Tournament information
- Dates: 27–28 June 2025
- Venue: The Theater at Madison Square Garden
- Location: New York City, United States
- Organisation(s): Professional Darts Corporation (PDC)
- Format: Legs
- Prize fund: £100,000
- Winner's share: £30,000
- High checkout: 170; Stephen Bunting; Damon Heta;

Champion(s)
- Luke Humphries (ENG)

= 2025 US Darts Masters =

The 2025 US Darts Masters, known as the 2025 bet365 US Darts Masters for sponsorship reasons, was the seventh staging of the professional darts tournament by the Professional Darts Corporation and the fourth event in the 2025 World Series of Darts. The tournament featured 16 players (eight elite PDC players and eight North American representatives) and was held at the Theater at Madison Square Garden in New York City, United States from 27 to 28 June 2025. The total prize fund was £100,000, with the winner receiving £30,000. The North American Championship also took place on the afternoon of 28 June, exclusively for the North American representatives.

Rob Cross was the defending champion after defeating Gerwyn Price 8–7 in the 2024 final.

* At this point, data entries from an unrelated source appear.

(* ===== verification/SchedSpec.v ===== *)
(** * Specification of the scheduler and of the mutexes

    The operations on the abstract state: a FIFO run queue, wakes that are
    latched by active coroutines, and mutexes that are handed over in the
    order in which their waiters arrived. Each one keeps [awf]. *)

From Stdlib Require Import ZArith Lia.
From stdpp Require Import base list numbers option sets.
From S2P Require Import Prelude Buffers CState Frame Coroutine Mutex SchedRep.

(** ** Operations *)

Definition a_upd (p : co_ref) (f : aco → aco) (a : asched) : asched :=
  match a_co a p with Some k => a_put p (f k) a | None => a end.
Definition a_state (a : asched) (p : co_ref) : option wt_co_state_t := a_st <$> a_co a p.
Definition unqueue (p : co_ref) (a : asched) : asched := a <| a_runq := filter (λ x, x ≠ p) (a_runq a) |>.
(** [p] is no longer the running coroutine. *)
Definition descend (p : co_ref) (a : asched) : asched :=
  a <| a_current := (if decide (a_current a = p) then CoBootstrap else a_current a) |>.

Definition a_wake (p : co_ref) (a : asched) : asched :=
  match a_state a p with
  | Some WT_CO_RUNNABLE | Some WT_CO_RUNNING => a_upd p (λ k, k <| a_latch := true |>) a
  | Some WT_CO_BLOCKED =>
    (a_upd p (λ k, k <| a_st := WT_CO_RUNNABLE |> <| a_latch := false |>) a) <| a_runq := a_runq a ++ [p] |>
  | _ => a
  end.
Definition a_block (a : asched) : asched :=
  (a_upd (a_current a) (λ k, k <| a_st := WT_CO_BLOCKED |>) a) <| a_current := CoBootstrap |>.
Definition a_preempt (a : asched) : asched :=
  (a_upd (a_current a) (λ k, k <| a_st := WT_CO_RUNNABLE |>) a) <| a_current := CoBootstrap |>.
Definition a_fault (p : co_ref) (a : asched) : asched :=
  descend p (a_upd p (λ k, k <| a_st := WT_CO_FAULTED |>) (unqueue p a)).
Definition a_reinit (p : co_ref) (a : asched) : asched :=
  descend p (a_upd p (λ k, k <| a_st := WT_CO_BLOCKED |> <| a_latch := false |>) (unqueue p a)).
Definition a_switch (p : co_ref) (a : asched) : asched :=
  (a_upd p (λ k, k <| a_st := WT_CO_RUNNING |>) (unqueue p a)) <| a_current := p |>.
Definition a_create (k : aco) (a : asched) : asched :=
  let p := CoSlot (length (a_cos a)) in
  a <| a_cos := a_cos a ++ [k] |>
    <| a_runq := (if decide (a_st k = WT_CO_RUNNABLE) then a_runq a ++ [p] else a_runq a) |>.

(** [p] is in the wait queue of a mutex. *)
Definition waits (a : asched) (p : co_ref) : Prop := ∃ m x, a_mutexes a !! m = Some x ∧ p ∈ a_waiters x.
Definition a_mutex (a : asched) (m : nat) : option amutex := a_mutexes a !! m.

(** The mutex goes to the waiter that has waited longest. *)
Definition a_pass_on (m : nat) (x : amutex) (a : asched) : asched :=
  match a_waiters x with
  | [] => a_put_mutex m {| a_holder := None; a_waiters := [] |} a
  | w :: ws => a_wake w (a_put_mutex m {| a_holder := Some w; a_waiters := ws |} a)
  end.
(** [None] is the bootstrap context. *)
Definition a_self (a : asched) : option co_ref :=
  if decide (a_current a = CoBootstrap) then None else Some (a_current a).
Definition a_release (m : nat) (a : asched) : asched :=
  match a_mutex a m with
  | Some x => if decide (a_holder x = a_self a) then a_pass_on m x a else a
  | None => a
  end.
Definition a_release_if_holder (m : nat) (p : co_ref) (a : asched) : asched :=
  match a_mutex a m with
  | Some x => if decide (a_holder x = Some p) then a_pass_on m x a else a
  | None => a
  end.
Definition a_queue_up (m : nat) (p : co_ref) (a : asched) : asched :=
  match a_mutex a m with
  | Some x =>
    match a_holder x with
    | None => a_put_mutex m (x <| a_holder := Some p |>) a
    | Some h => if decide (h = p ∨ p ∈ a_waiters x) then a
                else a_put_mutex m (x <| a_waiters := a_waiters x ++ [p] |>) a
    end
  | None => a
  end.
Definition a_remove_waiter (m : nat) (p : co_ref) (a : asched) : asched :=
  match a_mutex a m with
  | Some x => a_put_mutex m (x <| a_waiters := filter (λ y, y ≠ p) (a_waiters x) |>) a
  | None => a
  end.

(** ** Lookup *)

Lemma a_upd_at a p k f : a_co a p = Some k → a_upd p f a = a_put p (f k) a.
Proof. intros Hp. unfold a_upd. by rewrite Hp. Qed.
Lemma a_put_runq p k a : a_runq (a_put p k a) = a_runq a.
Proof. by destruct p. Qed.
Lemma a_put_current p k a : a_current (a_put p k a) = a_current a.
Proof. by destruct p. Qed.
Lemma a_put_mutexes p k a : a_mutexes (a_put p k a) = a_mutexes a.
Proof. by destruct p. Qed.

Lemma live_upd w f q a : is_Some (a_co a q) → is_Some (a_co (a_upd w f a) q).
Proof. intros Hq. unfold a_upd. destruct (a_co a w) eqn:Hw; [|done]. by eapply a_co_put. Qed.
Lemma live_wake w q a : is_Some (a_co a q) → is_Some (a_co (a_wake w a) q).
Proof.
  intros Hq. pose proof (λ f, live_upd w f q a Hq) as Hu.
  unfold a_wake. destruct (a_state a w) as [[]|]; try done; apply Hu.
Qed.

(** ** A state change of one coroutine *)

Lemma awf_change a p k k' q cur :
  awf a → a_co a p = Some k → a_base k' = a_base k → a_size k' = a_size k →
  NoDup q → (∀ x, x ∈ q → if decide (x = p) then a_st k' = WT_CO_RUNNABLE else x ∈ a_runq a) →
  (a_st k' = WT_CO_RUNNING ↔ cur = p) → (∀ r, r ≠ p → r ≠ CoBootstrap → cur = r ↔ a_current a = r) →
  awf ((a_put p k' a) <| a_runq := q |> <| a_current := cur |>).
Proof.
  intros [W1 W2 W3 W4 W5 W6 W7 W8] Hp Hb Hs Hn Hq Hc Ho.
  set (a' := (a_put p k' a) <| a_runq := q |> <| a_current := cur |>).
  assert (∀ r, a_co a' r = a_co (a_put p k' a) r) as E by by intros [].
  assert (∀ r, is_Some (a_co a' r) ↔ is_Some (a_co a r)) as Hlive by (intros r; rewrite E; by eapply a_co_put).
  assert (∀ r kr, a_co a' r = Some kr → (r = p ∧ kr = k') ∨ (r ≠ p ∧ a_co a r = Some kr)) as Hinv.
  { intros r kr. rewrite E. destruct (decide (r = p)) as [->|Hne].
    - erewrite a_co_put_eq by done. intros [= <-]. auto.
    - rewrite a_co_put_ne by done. auto. }
  constructor.
  - apply Forall_forall. intros x Hx. specialize (Hq x Hx). rewrite E. destruct (decide (x = p)) as [->|Hne].
    + erewrite a_co_put_eq by done. eauto.
    + rewrite a_co_put_ne by done. rewrite Forall_forall in W1. by apply W1.
  - done.
  - intros r kr Hr. destruct (Hinv r kr Hr) as [[-> ->]|[Hne Hr']]; [done|]. rewrite (W3 r kr Hr').
    symmetry. apply Ho; [done|]. by intros ->.
  - simpl. destruct (decide (cur = CoBootstrap)) as [->|Hcb]; [by left|right]. apply Hlive.
    destruct (decide (cur = p)) as [->|Hcp]; [by rewrite Hp|]. destruct W4 as [Hb'|?]; [|].
    + exfalso. apply Hcb. rewrite <-Hb'. symmetry. by apply (Ho cur Hcp Hcb).
    + by rewrite <-(proj1 (Ho cur Hcp Hcb) eq_refl).
  - subst a'. simpl. rewrite a_put_mutexes. eapply Forall_impl; [exact W5|]. intros x [M1 M2 M3 M4].
    constructor; [|done..]. intros r Hr. apply Hlive. auto.
  - subst a'. simpl. by rewrite a_put_mutexes.
  - intros r kr Hr. destruct (Hinv r kr Hr) as [[-> ->]|[_ Hr']]; [|by eapply W7].
    unfold stack_ok. rewrite Hb, Hs. by apply (W7 p).
  - intros r r' kr kr' Hne Hr Hr'. unfold stacks_apart.
    destruct (Hinv _ _ Hr) as [[-> ->]|[_ H1]], (Hinv _ _ Hr') as [[-> ->]|[_ H2]]; [done|..];
      rewrite ?Hb, ?Hs; by eapply W8.
Qed.

Lemma runq_notin a p k : awf a → a_co a p = Some k → a_st k ≠ WT_CO_RUNNABLE → p ∉ a_runq a.
Proof.
  intros W Hp Hst Hin. pose proof (aw_runq a W) as H. rewrite Forall_forall in H.
  destruct (H p Hin) as (k' & ? & ?). simplify_eq.
Qed.
Lemma current_running a : awf a → a_current a ≠ CoBootstrap →
  ∃ k, a_co a (a_current a) = Some k ∧ a_st k = WT_CO_RUNNING.
Proof.
  intros W Hne. destruct (aw_current a W) as [?|[k Hk]]; [done|]. exists k. split; [done|].
  by apply (aw_running a W _ _ Hk).
Qed.

(** The forms of a state change that [awf_change] covers. *)
Lemma a_put_normal p k a : a_put p k a = (a_put p k a) <| a_runq := a_runq a |> <| a_current := a_current a |>.
Proof. by destruct a, p. Qed.
Lemma a_put_queued p k q a :
  (a_put p k a) <| a_runq := q |> = (a_put p k a) <| a_runq := q |> <| a_current := a_current a |>.
Proof. by destruct a, p. Qed.
Lemma a_put_left p k c a :
  (a_put p k a) <| a_current := c |> = (a_put p k a) <| a_runq := a_runq a |> <| a_current := c |>.
Proof. by destruct a, p. Qed.

Lemma awf_wake a p : awf a → awf (a_wake p a).
Proof.
  intros W. unfold a_wake, a_state. destruct (a_co a p) as [k|] eqn:Hp; simpl; [|done].
  assert (∀ k', a_st k' = a_st k → a_base k' = a_base k → a_size k' = a_size k → awf (a_put p k' a)) as Hl.
  { intros k' H1 H2 H3. rewrite a_put_normal. eapply awf_change; [done..|apply W| | |done].
    - intros x Hx. destruct (decide (x = p)) as [->|]; [|done]. rewrite H1.
      pose proof (aw_runq a W) as H. rewrite Forall_forall in H. destruct (H p Hx) as (? & ? & ?). by simplify_eq.
    - rewrite H1. by apply W. }
  destruct (a_st k) eqn:Hst; try erewrite a_upd_at by done; [by apply Hl|by apply Hl| |done].
  rewrite a_put_queued. eapply awf_change; [done|done|done|done| | | |done].
  - apply NoDup_app. split_and!; [apply W| |apply NoDup_singleton]. intros x Hx ->%list_elem_of_singleton.
    apply (runq_notin a p k W Hp); [by rewrite Hst|done].
  - intros x Hx. destruct (decide (x = p)); [done|]. set_solver.
  - split; [done|]. intros E. apply (aw_running a W _ _ Hp) in E. congruence.
Qed.

Lemma awf_leave a st : awf a → a_current a ≠ CoBootstrap → st ≠ WT_CO_RUNNING →
  awf ((a_upd (a_current a) (λ k, k <| a_st := st |>) a) <| a_current := CoBootstrap |>).
Proof.
  intros W Hne Hst. destruct (current_running a W Hne) as (k & Hk & Hr). erewrite a_upd_at by done.
  rewrite a_put_left. eapply awf_change; [done|done|done|done|apply W| | |].
  - intros x Hx. destruct (decide (x = _)) as [->|]; [|done].
    exfalso. eapply runq_notin; [done|done| |done]. by rewrite Hr.
  - split; [done|]. intros E. by rewrite <-E in Hne.
  - intros r H1 H2. split; intros E; by rewrite E in *.
Qed.
Lemma awf_block a : awf a → a_current a ≠ CoBootstrap → awf (a_block a).
Proof. intros W Hne. by apply awf_leave. Qed.
Lemma awf_preempt a : awf a → a_current a ≠ CoBootstrap → awf (a_preempt a).
Proof. intros W Hne. by apply awf_leave. Qed.

Lemma awf_retire a p f : awf a →
  (∀ k, a_st (f k) ≠ WT_CO_RUNNING ∧ a_base (f k) = a_base k ∧ a_size (f k) = a_size k) →
  p ≠ CoBootstrap → is_Some (a_co a p) → awf (descend p (a_upd p f (unqueue p a))).
Proof.
  intros W Hf Hne [k Hp]. destruct (Hf k) as (F1 & F2 & F3). unfold descend, a_upd.
  assert (a_co (unqueue p a) p = Some k) as -> by by destruct p.
  replace (a_put p (f k) (unqueue p a)) with ((a_put p (f k) a) <| a_runq := filter (λ x, x ≠ p) (a_runq a) |>)
    by by destruct p.
  simpl. rewrite a_put_current. eapply awf_change; [done|done|done|done| | | |].
  - by apply NoDup_filter, W.
  - intros x [Hx Hin]%list_elem_of_filter. by rewrite decide_False.
  - split; [done|]. destruct (decide (a_current a = p)); naive_solver.
  - intros r H1 H2. destruct (decide (a_current a = p)) as [->|]; naive_solver.
Qed.
Lemma awf_fault a p : awf a → p ≠ CoBootstrap → is_Some (a_co a p) → awf (a_fault p a).
Proof. intros. by apply awf_retire. Qed.
Lemma awf_reinit a p : awf a → p ≠ CoBootstrap → is_Some (a_co a p) → awf (a_reinit p a).
Proof. intros. by apply awf_retire. Qed.

Lemma awf_switch a p : awf a → a_current a = CoBootstrap → a_state a p = Some WT_CO_RUNNABLE → awf (a_switch p a).
Proof.
  intros W Hc Hs. unfold a_switch, a_state, a_upd in *. destruct (a_co a p) as [k|] eqn:Hp; [|done].
  simplify_eq/=. assert (a_co (unqueue p a) p = Some k) as -> by by destruct p.
  replace (a_put p (k <| a_st := WT_CO_RUNNING |>) (unqueue p a)) with
    ((a_put p (k <| a_st := WT_CO_RUNNING |>) a) <| a_runq := filter (λ x, x ≠ p) (a_runq a) |>) by by destruct p.
  eapply awf_change; [done|done|done|done| | | |].
  - by apply NoDup_filter, W.
  - intros x [Hx Hin]%list_elem_of_filter. by rewrite decide_False.
  - done.
  - intros r H1 H2. rewrite Hc. naive_solver.
Qed.

(** The new stack is apart from those in use. *)
Definition fresh_stack (a : asched) (k : aco) : Prop :=
  stack_ok k ∧ ∀ p k', a_co a p = Some k' → stacks_apart k k'.

Lemma a_co_create a k r :
  a_co (a_create k a) r = if decide (r = CoSlot (length (a_cos a))) then Some k else a_co a r.
Proof.
  destruct r as [|i]; [done|]. change (a_co (a_create k a) (CoSlot i)) with ((a_cos a ++ [k]) !! i).
  destruct (decide (CoSlot i = _)) as [[= ->]|Hne]; [by rewrite list_lookup_middle|].
  destruct (decide (i < length (a_cos a))%nat); [by rewrite lookup_app_l|].
  rewrite lookup_app_r by lia. simpl. rewrite (lookup_ge_None_2 (a_cos a)) by lia.
  apply lookup_ge_None_2. simpl. assert (i ≠ length (a_cos a)) by congruence. lia.
Qed.
Lemma not_created a : a_co a (CoSlot (length (a_cos a))) = None.
Proof. by apply lookup_ge_None_2. Qed.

However, he lost 6–0 to Danny Lauby in the first round.

Luke Humphries won the tournament, his second World Series title, by defeating Nathan Aspinall 8–6 in the final.

==Overview==
===Format===
Eight elite PDC representatives were drawn to play eight North American representatives in the first round on Friday 27 June; the quarter-finals, semi-finals and final all took place on Saturday 28 June. All matches were in leg play format, with the number of legs required to win increasing as the tournament progressed:

- First round and quarter-finals: Best of eleven legs
- Semi-finals: Best of thirteen legs
- Final: Best of fifteen legs

===Prize money===
The winner received £30,000. The total prize fund was £100,000.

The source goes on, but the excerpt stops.